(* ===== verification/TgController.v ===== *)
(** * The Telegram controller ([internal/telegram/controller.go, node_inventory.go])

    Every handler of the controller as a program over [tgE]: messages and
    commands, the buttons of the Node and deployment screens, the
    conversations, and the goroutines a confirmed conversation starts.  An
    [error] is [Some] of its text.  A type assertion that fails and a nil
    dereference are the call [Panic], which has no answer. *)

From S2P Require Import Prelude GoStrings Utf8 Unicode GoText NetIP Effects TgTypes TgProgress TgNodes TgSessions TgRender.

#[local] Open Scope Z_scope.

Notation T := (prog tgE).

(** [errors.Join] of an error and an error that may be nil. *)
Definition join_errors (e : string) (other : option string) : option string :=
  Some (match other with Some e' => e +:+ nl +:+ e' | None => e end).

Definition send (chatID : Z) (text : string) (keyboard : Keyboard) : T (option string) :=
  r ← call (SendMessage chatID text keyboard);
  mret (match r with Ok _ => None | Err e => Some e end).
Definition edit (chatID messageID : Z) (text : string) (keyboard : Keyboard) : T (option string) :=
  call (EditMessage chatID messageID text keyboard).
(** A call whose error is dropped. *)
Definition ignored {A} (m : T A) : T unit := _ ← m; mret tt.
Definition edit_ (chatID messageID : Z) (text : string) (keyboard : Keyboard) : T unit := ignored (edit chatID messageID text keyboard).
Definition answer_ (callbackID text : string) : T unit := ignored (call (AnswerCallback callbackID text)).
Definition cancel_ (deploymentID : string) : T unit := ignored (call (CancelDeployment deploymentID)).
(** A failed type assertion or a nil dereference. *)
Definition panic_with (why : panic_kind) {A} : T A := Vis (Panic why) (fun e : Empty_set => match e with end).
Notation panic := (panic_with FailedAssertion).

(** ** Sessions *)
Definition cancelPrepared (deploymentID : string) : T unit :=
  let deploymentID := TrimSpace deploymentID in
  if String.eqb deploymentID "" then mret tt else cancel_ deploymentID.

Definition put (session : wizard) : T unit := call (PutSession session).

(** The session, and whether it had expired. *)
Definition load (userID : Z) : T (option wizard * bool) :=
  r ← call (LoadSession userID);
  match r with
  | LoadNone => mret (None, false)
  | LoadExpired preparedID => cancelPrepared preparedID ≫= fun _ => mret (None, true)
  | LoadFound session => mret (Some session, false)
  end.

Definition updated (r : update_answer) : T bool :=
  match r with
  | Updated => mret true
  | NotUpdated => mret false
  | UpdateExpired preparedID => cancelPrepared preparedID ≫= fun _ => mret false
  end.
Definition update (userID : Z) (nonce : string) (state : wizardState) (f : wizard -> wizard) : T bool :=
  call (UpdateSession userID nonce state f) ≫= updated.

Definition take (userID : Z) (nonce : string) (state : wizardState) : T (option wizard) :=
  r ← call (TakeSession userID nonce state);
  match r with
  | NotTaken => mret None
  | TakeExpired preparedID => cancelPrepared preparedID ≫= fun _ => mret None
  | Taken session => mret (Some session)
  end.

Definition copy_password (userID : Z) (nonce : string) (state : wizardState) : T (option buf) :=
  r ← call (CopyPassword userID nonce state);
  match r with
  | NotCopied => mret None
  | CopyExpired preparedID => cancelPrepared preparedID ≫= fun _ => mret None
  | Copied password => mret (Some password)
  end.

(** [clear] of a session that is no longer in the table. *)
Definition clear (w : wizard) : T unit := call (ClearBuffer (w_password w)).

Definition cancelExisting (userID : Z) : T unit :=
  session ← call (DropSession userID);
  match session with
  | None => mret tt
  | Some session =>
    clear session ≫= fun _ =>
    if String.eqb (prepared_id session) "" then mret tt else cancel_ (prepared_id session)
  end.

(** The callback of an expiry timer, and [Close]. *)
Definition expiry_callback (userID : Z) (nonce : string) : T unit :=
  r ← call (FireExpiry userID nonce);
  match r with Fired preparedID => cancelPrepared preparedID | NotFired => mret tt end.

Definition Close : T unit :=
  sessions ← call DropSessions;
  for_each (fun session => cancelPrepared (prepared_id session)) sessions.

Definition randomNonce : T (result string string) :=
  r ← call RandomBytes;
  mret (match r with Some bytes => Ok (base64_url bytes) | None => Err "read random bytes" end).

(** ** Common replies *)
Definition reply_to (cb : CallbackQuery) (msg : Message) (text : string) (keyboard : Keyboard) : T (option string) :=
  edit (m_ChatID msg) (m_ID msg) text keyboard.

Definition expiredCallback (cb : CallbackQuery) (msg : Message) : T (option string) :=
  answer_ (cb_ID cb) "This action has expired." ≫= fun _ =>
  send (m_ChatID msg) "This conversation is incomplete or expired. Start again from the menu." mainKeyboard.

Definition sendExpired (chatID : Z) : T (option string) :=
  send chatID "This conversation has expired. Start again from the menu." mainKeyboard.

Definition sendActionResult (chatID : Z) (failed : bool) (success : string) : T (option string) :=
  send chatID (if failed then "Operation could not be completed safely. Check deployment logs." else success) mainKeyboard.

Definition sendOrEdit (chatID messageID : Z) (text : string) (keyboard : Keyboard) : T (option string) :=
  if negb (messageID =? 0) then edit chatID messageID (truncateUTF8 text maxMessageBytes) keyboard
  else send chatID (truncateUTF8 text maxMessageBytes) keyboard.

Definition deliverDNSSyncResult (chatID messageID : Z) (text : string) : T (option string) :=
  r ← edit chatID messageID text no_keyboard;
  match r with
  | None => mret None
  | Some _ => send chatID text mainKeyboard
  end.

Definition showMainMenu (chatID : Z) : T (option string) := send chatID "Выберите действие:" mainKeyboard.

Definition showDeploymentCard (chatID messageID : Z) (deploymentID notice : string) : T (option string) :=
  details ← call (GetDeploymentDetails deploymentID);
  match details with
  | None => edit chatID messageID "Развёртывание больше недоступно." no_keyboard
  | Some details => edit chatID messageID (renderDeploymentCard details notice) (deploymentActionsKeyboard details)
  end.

###

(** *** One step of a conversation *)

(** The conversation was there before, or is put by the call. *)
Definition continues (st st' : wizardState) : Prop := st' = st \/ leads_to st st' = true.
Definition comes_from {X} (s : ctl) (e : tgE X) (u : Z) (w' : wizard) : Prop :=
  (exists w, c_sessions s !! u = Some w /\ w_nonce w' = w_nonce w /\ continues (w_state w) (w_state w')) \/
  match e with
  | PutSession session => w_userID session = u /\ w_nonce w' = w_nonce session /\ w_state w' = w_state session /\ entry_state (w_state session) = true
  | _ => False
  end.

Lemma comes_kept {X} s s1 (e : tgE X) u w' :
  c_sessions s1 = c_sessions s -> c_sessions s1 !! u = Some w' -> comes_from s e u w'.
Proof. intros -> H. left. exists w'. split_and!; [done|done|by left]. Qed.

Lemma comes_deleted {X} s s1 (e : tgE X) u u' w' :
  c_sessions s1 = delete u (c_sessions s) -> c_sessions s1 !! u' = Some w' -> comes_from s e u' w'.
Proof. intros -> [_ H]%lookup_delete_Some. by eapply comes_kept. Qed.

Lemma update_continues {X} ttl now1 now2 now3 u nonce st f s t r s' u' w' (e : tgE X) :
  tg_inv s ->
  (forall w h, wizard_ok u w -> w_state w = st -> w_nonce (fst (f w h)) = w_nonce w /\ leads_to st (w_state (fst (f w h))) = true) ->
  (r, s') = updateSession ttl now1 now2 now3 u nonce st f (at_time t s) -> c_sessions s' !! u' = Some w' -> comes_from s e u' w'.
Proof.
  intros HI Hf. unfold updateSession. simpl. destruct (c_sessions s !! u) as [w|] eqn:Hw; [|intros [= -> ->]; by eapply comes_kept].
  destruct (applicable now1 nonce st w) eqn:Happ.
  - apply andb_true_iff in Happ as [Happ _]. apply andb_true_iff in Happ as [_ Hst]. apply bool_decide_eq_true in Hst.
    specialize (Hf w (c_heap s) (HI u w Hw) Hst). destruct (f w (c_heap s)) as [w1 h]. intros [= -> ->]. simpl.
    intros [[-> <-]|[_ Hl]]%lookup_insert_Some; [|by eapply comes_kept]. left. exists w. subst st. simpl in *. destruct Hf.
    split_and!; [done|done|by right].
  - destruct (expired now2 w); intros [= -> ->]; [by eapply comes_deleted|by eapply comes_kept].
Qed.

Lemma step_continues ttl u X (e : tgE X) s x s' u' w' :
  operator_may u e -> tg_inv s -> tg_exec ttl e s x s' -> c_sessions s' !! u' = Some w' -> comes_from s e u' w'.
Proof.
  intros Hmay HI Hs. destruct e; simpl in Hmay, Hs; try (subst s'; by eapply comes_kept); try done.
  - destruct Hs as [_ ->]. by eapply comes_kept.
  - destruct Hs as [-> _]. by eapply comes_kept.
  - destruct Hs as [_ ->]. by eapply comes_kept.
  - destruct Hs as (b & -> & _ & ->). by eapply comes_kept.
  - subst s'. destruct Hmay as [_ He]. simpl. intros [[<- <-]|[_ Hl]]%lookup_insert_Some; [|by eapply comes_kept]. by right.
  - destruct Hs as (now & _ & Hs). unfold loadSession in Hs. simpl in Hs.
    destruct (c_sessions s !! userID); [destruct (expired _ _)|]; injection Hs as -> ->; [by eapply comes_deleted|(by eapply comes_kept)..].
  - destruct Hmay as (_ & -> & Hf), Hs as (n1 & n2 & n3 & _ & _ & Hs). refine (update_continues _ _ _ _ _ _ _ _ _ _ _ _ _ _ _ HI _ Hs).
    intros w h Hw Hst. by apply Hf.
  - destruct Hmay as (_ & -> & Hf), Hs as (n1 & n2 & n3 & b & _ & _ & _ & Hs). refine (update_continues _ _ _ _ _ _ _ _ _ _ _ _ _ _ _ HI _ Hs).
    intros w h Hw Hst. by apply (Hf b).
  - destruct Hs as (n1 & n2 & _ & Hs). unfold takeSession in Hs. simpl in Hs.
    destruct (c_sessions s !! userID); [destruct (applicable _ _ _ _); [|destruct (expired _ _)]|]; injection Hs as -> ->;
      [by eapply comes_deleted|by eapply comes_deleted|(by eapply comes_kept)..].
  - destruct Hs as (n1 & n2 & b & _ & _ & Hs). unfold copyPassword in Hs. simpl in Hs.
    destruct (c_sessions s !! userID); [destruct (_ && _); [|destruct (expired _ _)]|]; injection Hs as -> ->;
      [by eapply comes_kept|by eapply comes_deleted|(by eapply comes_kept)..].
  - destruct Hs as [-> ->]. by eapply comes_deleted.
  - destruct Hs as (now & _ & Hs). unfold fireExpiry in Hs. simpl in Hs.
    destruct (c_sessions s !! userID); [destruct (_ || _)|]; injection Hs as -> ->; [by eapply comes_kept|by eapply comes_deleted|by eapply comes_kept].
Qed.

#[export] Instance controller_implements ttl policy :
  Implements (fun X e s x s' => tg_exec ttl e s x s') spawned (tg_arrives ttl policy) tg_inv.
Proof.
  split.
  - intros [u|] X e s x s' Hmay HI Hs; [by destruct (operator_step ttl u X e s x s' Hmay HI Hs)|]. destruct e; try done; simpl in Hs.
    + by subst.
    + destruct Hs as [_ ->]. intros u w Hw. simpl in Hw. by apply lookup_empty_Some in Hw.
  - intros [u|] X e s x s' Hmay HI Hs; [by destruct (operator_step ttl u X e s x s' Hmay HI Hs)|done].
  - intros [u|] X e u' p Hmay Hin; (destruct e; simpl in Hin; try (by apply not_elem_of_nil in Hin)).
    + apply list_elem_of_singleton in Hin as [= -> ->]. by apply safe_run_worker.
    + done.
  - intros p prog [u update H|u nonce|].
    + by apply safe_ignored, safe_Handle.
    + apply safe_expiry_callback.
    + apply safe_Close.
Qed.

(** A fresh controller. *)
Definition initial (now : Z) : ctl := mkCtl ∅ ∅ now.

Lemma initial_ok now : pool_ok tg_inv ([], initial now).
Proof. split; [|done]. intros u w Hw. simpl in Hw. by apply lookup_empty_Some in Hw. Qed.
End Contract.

###

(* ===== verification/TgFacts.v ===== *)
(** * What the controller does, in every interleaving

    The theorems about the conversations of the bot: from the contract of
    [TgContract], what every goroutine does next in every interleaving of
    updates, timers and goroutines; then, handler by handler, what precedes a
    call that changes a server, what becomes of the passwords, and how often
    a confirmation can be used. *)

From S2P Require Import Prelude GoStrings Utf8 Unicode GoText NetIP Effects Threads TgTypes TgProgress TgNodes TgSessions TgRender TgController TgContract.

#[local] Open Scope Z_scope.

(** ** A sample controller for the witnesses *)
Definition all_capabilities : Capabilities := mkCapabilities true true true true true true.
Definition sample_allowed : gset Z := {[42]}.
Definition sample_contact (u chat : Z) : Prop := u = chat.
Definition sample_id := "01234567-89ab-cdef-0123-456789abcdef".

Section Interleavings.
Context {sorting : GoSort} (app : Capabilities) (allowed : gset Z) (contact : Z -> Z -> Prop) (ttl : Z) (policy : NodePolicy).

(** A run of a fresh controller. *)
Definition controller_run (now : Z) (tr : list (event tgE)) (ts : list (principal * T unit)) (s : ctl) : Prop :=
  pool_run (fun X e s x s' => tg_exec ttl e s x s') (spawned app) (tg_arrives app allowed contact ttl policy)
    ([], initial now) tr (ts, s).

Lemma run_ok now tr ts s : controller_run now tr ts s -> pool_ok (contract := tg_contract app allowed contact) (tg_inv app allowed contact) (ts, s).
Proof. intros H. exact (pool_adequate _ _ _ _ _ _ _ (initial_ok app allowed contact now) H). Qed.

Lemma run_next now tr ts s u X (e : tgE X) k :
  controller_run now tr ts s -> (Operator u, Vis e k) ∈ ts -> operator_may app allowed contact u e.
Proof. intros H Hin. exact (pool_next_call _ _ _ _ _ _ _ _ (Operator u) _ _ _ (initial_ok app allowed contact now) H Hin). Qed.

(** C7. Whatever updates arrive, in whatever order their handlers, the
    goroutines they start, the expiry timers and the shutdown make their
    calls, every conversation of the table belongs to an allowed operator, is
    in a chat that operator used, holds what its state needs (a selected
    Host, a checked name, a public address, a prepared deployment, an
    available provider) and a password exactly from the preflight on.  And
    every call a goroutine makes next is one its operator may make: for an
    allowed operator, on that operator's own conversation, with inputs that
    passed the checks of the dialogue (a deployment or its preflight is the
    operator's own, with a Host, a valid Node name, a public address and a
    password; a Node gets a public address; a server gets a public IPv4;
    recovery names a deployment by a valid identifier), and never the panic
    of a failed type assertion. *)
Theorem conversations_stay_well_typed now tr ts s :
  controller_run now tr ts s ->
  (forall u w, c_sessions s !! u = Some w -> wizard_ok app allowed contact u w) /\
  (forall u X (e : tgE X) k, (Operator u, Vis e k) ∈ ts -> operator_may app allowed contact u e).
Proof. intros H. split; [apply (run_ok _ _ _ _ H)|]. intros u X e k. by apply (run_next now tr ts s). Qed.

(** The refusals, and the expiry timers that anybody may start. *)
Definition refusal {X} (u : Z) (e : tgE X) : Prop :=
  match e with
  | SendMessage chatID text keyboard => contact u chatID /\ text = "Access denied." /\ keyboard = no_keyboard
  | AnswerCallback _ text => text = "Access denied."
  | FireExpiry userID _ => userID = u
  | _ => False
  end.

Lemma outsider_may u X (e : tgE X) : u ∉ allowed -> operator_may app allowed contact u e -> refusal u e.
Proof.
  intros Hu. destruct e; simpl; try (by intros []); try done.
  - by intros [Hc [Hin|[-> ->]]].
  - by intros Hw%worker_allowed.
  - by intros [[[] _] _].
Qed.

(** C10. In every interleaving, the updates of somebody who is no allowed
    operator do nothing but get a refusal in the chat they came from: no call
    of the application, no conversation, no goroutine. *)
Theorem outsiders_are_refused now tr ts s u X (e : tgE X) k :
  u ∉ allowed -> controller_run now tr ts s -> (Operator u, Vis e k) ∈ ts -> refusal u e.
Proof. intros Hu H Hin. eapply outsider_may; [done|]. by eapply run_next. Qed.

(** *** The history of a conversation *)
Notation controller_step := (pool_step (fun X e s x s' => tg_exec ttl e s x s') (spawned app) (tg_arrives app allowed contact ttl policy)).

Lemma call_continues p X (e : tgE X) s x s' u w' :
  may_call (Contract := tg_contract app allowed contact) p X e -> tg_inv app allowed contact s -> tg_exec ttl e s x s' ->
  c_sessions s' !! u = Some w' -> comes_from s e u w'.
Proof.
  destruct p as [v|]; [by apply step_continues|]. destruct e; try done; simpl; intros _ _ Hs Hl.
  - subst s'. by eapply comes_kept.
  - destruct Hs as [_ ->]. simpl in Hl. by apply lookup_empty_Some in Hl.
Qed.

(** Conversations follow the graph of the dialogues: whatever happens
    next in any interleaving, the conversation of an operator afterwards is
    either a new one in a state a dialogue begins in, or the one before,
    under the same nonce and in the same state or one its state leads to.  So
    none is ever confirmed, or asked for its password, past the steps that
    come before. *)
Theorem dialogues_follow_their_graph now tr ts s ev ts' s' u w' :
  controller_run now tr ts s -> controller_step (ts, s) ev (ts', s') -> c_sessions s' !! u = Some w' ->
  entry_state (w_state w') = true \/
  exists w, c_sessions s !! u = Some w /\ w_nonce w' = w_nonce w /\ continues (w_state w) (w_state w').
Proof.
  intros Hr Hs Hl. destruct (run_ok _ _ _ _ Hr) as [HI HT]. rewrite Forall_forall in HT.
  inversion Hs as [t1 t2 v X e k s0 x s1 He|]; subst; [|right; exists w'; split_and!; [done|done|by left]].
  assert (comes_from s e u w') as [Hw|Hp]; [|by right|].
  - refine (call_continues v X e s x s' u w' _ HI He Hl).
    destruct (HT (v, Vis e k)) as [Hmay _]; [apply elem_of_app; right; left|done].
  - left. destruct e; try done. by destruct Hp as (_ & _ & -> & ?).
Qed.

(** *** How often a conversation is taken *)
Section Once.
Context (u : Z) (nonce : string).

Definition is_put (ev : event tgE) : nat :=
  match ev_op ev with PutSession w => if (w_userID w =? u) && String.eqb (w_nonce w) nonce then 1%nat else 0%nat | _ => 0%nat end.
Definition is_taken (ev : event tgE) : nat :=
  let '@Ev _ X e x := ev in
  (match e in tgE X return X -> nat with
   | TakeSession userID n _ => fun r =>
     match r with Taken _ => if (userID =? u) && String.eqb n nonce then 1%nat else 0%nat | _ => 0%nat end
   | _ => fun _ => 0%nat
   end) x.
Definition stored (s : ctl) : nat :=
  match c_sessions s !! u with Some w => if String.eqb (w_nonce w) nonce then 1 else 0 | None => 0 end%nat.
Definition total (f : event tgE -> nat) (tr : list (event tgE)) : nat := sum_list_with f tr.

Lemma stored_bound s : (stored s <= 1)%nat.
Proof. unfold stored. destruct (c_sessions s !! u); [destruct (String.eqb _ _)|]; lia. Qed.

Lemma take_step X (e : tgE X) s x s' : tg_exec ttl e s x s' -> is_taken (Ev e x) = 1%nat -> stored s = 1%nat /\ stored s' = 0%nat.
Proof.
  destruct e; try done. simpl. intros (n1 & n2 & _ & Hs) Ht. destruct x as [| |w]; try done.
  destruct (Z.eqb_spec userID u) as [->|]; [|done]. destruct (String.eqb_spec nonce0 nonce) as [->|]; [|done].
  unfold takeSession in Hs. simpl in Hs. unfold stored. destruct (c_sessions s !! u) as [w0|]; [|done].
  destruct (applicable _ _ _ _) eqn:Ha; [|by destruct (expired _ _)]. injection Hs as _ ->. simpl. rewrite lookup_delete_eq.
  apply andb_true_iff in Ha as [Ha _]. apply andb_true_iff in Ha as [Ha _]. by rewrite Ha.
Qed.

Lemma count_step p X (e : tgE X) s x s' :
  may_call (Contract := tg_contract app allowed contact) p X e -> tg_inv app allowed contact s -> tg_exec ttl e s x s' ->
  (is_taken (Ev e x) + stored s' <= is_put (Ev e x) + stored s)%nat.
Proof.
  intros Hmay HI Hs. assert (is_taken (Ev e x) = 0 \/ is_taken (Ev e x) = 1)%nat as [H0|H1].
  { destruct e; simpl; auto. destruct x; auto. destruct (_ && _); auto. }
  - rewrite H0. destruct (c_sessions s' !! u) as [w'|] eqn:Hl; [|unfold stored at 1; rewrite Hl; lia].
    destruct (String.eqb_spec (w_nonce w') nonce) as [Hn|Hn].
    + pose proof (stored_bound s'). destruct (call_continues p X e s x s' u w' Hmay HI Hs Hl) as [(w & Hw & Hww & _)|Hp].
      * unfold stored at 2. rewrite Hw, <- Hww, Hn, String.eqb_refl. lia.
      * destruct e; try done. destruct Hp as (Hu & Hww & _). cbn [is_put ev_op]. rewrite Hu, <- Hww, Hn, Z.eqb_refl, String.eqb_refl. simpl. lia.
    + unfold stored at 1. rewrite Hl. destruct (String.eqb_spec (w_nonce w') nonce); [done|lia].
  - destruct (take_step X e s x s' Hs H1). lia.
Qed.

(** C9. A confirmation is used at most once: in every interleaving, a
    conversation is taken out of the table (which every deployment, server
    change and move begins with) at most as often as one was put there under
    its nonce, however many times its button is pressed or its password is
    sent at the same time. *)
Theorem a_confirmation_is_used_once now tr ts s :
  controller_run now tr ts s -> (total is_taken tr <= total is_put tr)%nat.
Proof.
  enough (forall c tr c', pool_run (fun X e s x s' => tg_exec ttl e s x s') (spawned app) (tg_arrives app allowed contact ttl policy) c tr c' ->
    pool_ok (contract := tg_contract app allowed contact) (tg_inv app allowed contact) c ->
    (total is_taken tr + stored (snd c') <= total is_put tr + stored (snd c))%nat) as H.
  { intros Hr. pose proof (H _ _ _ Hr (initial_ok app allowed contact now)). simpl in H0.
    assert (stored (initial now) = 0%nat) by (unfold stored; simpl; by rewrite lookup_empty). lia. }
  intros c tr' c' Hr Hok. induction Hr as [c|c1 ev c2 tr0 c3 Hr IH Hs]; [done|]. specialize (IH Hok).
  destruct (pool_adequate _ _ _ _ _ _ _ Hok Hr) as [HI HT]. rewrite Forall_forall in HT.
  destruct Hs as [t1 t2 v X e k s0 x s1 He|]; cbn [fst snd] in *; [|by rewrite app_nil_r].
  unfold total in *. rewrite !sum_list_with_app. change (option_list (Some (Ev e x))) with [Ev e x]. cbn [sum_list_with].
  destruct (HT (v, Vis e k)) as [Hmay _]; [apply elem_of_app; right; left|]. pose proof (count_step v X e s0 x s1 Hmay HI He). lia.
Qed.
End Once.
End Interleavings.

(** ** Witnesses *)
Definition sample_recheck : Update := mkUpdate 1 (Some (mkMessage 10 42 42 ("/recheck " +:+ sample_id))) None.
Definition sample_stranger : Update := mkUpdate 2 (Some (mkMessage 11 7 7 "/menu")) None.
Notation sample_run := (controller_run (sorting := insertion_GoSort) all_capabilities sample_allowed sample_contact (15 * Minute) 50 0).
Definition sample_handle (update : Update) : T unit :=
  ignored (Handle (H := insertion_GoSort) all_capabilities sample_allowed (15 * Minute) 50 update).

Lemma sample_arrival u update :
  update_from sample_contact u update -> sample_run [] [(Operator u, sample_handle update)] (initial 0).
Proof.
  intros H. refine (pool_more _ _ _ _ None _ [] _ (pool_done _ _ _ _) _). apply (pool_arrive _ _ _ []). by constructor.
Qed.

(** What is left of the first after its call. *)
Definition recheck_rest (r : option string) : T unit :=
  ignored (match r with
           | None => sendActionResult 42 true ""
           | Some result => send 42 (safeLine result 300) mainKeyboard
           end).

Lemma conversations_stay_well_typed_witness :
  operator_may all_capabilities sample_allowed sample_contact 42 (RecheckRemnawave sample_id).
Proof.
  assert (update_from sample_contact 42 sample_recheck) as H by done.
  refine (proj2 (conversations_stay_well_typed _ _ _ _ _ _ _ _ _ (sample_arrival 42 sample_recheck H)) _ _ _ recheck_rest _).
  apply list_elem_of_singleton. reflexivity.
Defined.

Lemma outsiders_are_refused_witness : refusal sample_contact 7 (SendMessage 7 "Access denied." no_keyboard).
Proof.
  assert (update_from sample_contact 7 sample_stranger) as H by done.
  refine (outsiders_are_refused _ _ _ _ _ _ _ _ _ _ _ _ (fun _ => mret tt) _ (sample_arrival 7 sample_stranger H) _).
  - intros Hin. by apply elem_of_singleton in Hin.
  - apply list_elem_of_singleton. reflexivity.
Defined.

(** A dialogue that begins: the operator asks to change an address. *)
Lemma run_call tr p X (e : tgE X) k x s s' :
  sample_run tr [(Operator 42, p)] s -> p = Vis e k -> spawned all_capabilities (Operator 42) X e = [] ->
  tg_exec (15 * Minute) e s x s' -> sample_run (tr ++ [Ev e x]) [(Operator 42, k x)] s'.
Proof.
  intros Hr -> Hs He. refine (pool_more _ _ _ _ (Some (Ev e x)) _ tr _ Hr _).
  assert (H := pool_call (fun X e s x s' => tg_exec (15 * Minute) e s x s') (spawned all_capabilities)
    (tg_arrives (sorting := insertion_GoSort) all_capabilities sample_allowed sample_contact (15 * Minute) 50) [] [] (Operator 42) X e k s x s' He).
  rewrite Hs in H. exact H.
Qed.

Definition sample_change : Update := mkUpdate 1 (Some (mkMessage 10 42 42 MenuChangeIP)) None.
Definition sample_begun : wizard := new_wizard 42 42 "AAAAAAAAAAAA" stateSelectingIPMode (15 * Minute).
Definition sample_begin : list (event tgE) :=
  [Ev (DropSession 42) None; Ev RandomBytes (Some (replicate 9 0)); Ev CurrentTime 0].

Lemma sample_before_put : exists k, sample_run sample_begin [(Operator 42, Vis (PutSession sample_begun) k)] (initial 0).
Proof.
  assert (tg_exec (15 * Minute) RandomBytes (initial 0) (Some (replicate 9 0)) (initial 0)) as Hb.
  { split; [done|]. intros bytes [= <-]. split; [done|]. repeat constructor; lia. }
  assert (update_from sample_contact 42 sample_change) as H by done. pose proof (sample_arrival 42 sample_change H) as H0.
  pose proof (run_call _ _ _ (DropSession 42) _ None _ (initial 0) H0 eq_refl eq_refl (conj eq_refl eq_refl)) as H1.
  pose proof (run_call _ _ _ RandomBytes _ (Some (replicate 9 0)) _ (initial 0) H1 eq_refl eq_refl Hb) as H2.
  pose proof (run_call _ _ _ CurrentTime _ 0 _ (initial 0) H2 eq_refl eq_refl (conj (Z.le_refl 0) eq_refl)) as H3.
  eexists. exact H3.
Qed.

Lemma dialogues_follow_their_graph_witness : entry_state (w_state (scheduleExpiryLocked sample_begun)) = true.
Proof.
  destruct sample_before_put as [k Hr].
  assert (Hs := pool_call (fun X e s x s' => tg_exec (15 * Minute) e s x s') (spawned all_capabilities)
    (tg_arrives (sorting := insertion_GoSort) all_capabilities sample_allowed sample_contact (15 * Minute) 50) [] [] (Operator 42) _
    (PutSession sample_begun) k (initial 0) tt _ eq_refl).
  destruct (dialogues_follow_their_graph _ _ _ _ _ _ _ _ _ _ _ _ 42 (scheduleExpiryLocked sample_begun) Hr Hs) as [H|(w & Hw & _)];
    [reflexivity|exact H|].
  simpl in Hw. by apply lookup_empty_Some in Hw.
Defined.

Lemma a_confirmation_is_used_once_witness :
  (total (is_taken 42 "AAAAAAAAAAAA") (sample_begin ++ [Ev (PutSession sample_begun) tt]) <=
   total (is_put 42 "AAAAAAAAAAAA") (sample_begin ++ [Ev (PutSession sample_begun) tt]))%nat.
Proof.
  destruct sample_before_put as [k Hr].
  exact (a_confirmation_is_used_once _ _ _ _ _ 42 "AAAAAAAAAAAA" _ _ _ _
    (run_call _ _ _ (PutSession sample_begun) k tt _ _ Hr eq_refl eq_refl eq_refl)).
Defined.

###

▶ Instructions for the task: Please give again the lines above between the line holding "- destruct Hs as (now & _ & Hs). unfold fireExpiry" and the line holding "End Contract.", inclusive, exactly as they are and with nothing added.

▶ Response to this exercise:
  - destruct Hs as (now & _ & Hs). unfold fireExpiry in Hs. simpl in Hs.
    destruct (c_sessions s !! userID); [destruct (_ || _)|]; injection Hs as -> ->; [by eapply comes_kept|by eapply comes_deleted|by eapply comes_kept].
Qed.

#[export] Instance controller_implements ttl policy :
  Implements (fun X e s x s' => tg_exec ttl e s x s') spawned (tg_arrives ttl policy) tg_inv.
Proof.
  split.
  - intros [u|] X e s x s' Hmay HI Hs; [by destruct (operator_step ttl u X e s x s' Hmay HI Hs)|]. destruct e; try done; simpl in Hs.
    + by subst.
    + destruct Hs as [_ ->]. intros u w Hw. simpl in Hw. by apply lookup_empty_Some in Hw.
  - intros [u|] X e s x s' Hmay HI Hs; [by destruct (operator_step ttl u X e s x s' Hmay HI Hs)|done].
  - intros [u|] X e u' p Hmay Hin; (destruct e; simpl in Hin; try (by apply not_elem_of_nil in Hin)).
    + apply list_elem_of_singleton in Hin as [= -> ->]. by apply safe_run_worker.
    + done.
  - intros p prog [u update H|u nonce|].
    + by apply safe_ignored, safe_Handle.
    + apply safe_expiry_callback.
    + apply safe_Close.
Qed.

(** A fresh controller. *)
Definition initial (now : Z) : ctl := mkCtl ∅ ∅ now.

Lemma initial_ok now : pool_ok tg_inv ([], initial now).
Proof. split; [|done]. intros u w Hw. simpl in Hw. by apply lookup_empty_Some in Hw. Qed.
End Contract.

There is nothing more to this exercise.